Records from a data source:
§ §

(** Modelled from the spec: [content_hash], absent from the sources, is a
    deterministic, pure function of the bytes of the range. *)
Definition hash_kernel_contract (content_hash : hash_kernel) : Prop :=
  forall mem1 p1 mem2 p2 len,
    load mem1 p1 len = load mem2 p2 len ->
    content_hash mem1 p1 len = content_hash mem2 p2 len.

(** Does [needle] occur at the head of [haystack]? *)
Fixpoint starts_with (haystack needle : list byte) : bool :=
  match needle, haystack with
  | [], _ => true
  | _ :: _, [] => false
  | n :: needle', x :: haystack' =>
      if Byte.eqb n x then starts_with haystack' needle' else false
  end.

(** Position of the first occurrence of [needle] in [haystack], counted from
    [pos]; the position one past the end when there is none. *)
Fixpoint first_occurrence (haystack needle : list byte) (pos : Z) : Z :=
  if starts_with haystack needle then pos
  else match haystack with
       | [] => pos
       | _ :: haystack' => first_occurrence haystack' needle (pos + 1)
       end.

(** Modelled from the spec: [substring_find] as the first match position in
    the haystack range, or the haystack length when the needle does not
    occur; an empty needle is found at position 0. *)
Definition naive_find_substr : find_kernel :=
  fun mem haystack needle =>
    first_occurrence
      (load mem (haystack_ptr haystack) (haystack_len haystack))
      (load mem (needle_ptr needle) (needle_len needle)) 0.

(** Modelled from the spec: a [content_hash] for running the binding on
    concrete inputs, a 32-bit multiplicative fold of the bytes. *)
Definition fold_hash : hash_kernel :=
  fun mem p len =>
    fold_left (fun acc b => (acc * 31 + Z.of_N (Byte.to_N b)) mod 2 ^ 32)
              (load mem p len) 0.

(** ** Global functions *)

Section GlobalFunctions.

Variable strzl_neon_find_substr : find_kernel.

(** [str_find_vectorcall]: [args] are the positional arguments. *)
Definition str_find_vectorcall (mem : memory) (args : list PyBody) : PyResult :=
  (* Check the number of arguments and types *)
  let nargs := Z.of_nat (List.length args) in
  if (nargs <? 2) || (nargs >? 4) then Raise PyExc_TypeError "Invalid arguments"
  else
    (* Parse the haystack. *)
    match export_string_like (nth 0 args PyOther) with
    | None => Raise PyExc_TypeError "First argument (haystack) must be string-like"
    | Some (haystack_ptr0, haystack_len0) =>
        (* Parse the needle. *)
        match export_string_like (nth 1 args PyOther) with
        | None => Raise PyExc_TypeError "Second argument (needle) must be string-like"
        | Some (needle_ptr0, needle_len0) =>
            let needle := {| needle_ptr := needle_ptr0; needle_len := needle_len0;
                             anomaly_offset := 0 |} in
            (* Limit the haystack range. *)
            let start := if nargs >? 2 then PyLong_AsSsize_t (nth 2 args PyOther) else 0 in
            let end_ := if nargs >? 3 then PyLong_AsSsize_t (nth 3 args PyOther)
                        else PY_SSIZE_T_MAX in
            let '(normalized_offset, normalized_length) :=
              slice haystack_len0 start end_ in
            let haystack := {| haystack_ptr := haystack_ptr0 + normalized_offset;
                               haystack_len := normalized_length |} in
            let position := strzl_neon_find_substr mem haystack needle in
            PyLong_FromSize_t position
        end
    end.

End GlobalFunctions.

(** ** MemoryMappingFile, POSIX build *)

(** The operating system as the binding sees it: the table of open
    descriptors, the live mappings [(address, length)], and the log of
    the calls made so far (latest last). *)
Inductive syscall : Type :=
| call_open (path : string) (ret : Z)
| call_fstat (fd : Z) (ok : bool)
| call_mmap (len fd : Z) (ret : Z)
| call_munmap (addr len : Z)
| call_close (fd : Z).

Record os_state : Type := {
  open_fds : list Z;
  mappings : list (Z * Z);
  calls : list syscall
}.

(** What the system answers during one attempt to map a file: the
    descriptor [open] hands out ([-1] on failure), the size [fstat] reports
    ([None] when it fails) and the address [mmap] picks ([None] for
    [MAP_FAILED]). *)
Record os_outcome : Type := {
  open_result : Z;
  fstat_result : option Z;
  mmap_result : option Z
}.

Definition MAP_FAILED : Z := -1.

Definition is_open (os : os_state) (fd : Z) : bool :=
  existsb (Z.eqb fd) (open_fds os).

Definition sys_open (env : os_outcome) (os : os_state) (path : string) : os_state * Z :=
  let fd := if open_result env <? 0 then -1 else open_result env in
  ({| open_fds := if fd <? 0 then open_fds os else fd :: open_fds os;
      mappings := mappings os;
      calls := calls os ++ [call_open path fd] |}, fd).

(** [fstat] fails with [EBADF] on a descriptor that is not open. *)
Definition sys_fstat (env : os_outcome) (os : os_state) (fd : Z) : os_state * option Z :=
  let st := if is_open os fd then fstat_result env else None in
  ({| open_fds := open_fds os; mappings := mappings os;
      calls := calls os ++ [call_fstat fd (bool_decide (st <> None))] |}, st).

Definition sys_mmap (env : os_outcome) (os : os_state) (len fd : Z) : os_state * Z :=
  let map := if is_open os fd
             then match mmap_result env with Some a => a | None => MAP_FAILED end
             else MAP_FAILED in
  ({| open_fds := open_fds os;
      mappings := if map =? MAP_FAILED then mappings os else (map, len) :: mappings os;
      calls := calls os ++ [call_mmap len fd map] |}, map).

§ §

_WHAT THIS TASK INVOLVES:_
Using the records above, count how many lines include the word "binding", and reply only with that figure.

_ANSWER SPACE:_
2